## YOUR OBJECTIVE
The goal is to restate all of the records below word for word.

================================

Lemma Allocate_Ok_select m n lock ids : wf m -> (Allocate m n lock).1 = Ok ids -> ids = select m n.
Proof.
  intros Hwf Hok. pose proof (num_available_le m Hwf).
  destruct (decide (0 < n <= num_available m)) as [Hn|Hn].
  - destruct (Allocate_Ok m n lock Hwf) as (bs & _ & E & _); [lia|lia|]. rewrite E in Hok. by simplify_eq/=.
  - destruct (Allocate_not_ok m n lock Hwf Hn) as [E _]. by rewrite Hok in E.
Qed.

(** In every state reached from a fresh manager by fewer than 2^64 calls, the
    block table has exactly [total_blocks] entries, a locked block is allocated, no
    access stamp is ahead of the counter, and the counts the inspection methods
    return add up: free and allocated blocks partition the table, and what an
    allocation can draw on is everything that is not locked. *)
Theorem lbm_reachable_wf (n : Z) (ops : list Op) :
  0 <= n -> Z.of_nat (length ops) < 2 ^ 64 ->
  wf (run ops (create n)) /\
  num_free_blocks (run ops (create n)) + num_allocated_blocks (run ops (create n)) =
    total_blocks_ (run ops (create n)) /\
  num_available (run ops (create n)) =
    total_blocks_ (run ops (create n)) - num_locked_blocks (run ops (create n)).
Proof.
  intros Hn Hlen. assert (wf (run ops (create n))) as Hwf.
  { apply lbm_run_wf; [by apply lbm_create_wf|simpl; lia]. }
  split_and!; [done|by apply num_free_allocated|by apply num_available_locked].
Qed.

(** C36: [Allocate] succeeds exactly when the request is positive and not larger than
    the number of blocks that are not locked; a refused call changes nothing.  On
    success it returns exactly that many distinct blocks, none of which was locked,
    marks each of them allocated with the requested lock and the new stamp, and
    leaves every other block as it was. *)
Theorem lbm_allocate_spec m n lock : wf m ->
  (ok (Allocate m n lock).1 = true <-> 0 < n <= total_blocks_ m - num_locked_blocks m) /\
  (ok (Allocate m n lock).1 = false -> (Allocate m n lock).2 = m) /\
  forall ids, (Allocate m n lock).1 = Ok ids ->
    Z.of_nat (length ids) = n /\ NoDup ids /\
    Forall (fun id => in_range m id /\ IsLocked m id = false) ids /\
    forall j, in_range m j ->
      block (blocks_ (Allocate m n lock).2) j =
        if decide (j ∈ ids) then mkBlock true lock (u64 (access_counter_ m + 1))
        else block (blocks_ m) j.
Proof.
  intros Hwf. pose proof (num_available_locked m Hwf) as Hav.
  assert (0 <= num_locked_blocks m) by (unfold num_locked_blocks; lia).
  destruct (decide (0 < n <= num_available m)) as [Hn|Hn].
  - destruct (Allocate_Ok m n lock Hwf) as (bs & Hl & E & Hb); [lia|lia|]. rewrite E. clear E.
    destruct (select_spec m n Hn) as (Hs1 & Hs2 & Hs3). simpl. split_and!; [lia|done|].
    intros ids [= <-]. split_and!; [done|done| |done].
    eapply Forall_impl; [exact Hs3|]. intros id [Hr Hf]. split; [done|].
    rewrite IsLocked_in_range by done. destruct Hf as [Hf|Hf]; [|done].
    pose proof (wf_blocks _ Hwf) as Hbk. rewrite Forall_block in Hbk.
    destruct (Hbk id) as [Hlk _]; [rewrite (wf_length_Z m Hwf); apply Hr|].
    destruct (is_locked _); [|done]. rewrite Hlk in Hf; done.
  - destruct (Allocate_not_ok m n lock Hwf Hn) as [E ->].
    rewrite E. split_and!; [split; [done|lia]|done|]. intros ids Hids. by rewrite Hids in E.
Qed.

================================

## YOUR SOLUTION
Lemma Allocate_Ok_select m n lock ids : wf m -> (Allocate m n lock).1 = Ok ids -> ids = select m n.
Proof.
  intros Hwf Hok. pose proof (num_available_le m Hwf).
  destruct (decide (0 < n <= num_available m)) as [Hn|Hn].
  - destruct (Allocate_Ok m n lock Hwf) as (bs & _ & E & _); [lia|lia|]. rewrite E in Hok. by simplify_eq/=.
  - destruct (Allocate_not_ok m n lock Hwf Hn) as [E _]. by rewrite Hok in E.
Qed.

(** In every state reached from a fresh manager by fewer than 2^64 calls, the
    block table has exactly [total_blocks] entries, a locked block is allocated, no
    access stamp is ahead of the counter, and the counts the inspection methods
    return add up: free and allocated blocks partition the table, and what an
    allocation can draw on is everything that is not locked. *)
Theorem lbm_reachable_wf (n : Z) (ops : list Op) :
  0 <= n -> Z.of_nat (length ops) < 2 ^ 64 ->
  wf (run ops (create n)) /\
  num_free_blocks (run ops (create n)) + num_allocated_blocks (run ops (create n)) =
    total_blocks_ (run ops (create n)) /\
  num_available (run ops (create n)) =
    total_blocks_ (run ops (create n)) - num_locked_blocks (run ops (create n)).
Proof.
  intros Hn Hlen. assert (wf (run ops (create n))) as Hwf.
  { apply lbm_run_wf; [by apply lbm_create_wf|simpl; lia]. }
  split_and!; [done|by apply num_free_allocated|by apply num_available_locked].
Qed.

(** C36: [Allocate] succeeds exactly when the request is positive and not larger than
    the number of blocks that are not locked; a refused call changes nothing.  On
    success it returns exactly that many distinct blocks, none of which was locked,
    marks each of them allocated with the requested lock and the new stamp, and
    leaves every other block as it was. *)
Theorem lbm_allocate_spec m n lock : wf m ->
  (ok (Allocate m n lock).1 = true <-> 0 < n <= total_blocks_ m - num_locked_blocks m) /\
  (ok (Allocate m n lock).1 = false -> (Allocate m n lock).2 = m) /\
  forall ids, (Allocate m n lock).1 = Ok ids ->
    Z.of_nat (length ids) = n /\ NoDup ids /\
    Forall (fun id => in_range m id /\ IsLocked m id = false) ids /\
    forall j, in_range m j ->
      block (blocks_ (Allocate m n lock).2) j =
        if decide (j ∈ ids) then mkBlock true lock (u64 (access_counter_ m + 1))
        else block (blocks_ m) j.
Proof.
  intros Hwf. pose proof (num_available_locked m Hwf) as Hav.
  assert (0 <= num_locked_blocks m) by (unfold num_locked_blocks; lia).
  destruct (decide (0 < n <= num_available m)) as [Hn|Hn].
  - destruct (Allocate_Ok m n lock Hwf) as (bs & Hl & E & Hb); [lia|lia|]. rewrite E. clear E.
    destruct (select_spec m n Hn) as (Hs1 & Hs2 & Hs3). simpl. split_and!; [lia|done|].
    intros ids [= <-]. split_and!; [done|done| |done].
    eapply Forall_impl; [exact Hs3|]. intros id [Hr Hf]. split; [done|].
    rewrite IsLocked_in_range by done. destruct Hf as [Hf|Hf]; [|done].
    pose proof (wf_blocks _ Hwf) as Hbk. rewrite Forall_block in Hbk.
    destruct (Hbk id) as [Hlk _]; [rewrite (wf_length_Z m Hwf); apply Hr|].
    destruct (is_locked _); [|done]. rewrite Hlk in Hf; done.
  - destruct (Allocate_not_ok m n lock Hwf Hn) as [E ->].
    rewrite E. split_and!; [split; [done|lia]|done|]. intros ids Hids. by rewrite Hids in E.
Qed.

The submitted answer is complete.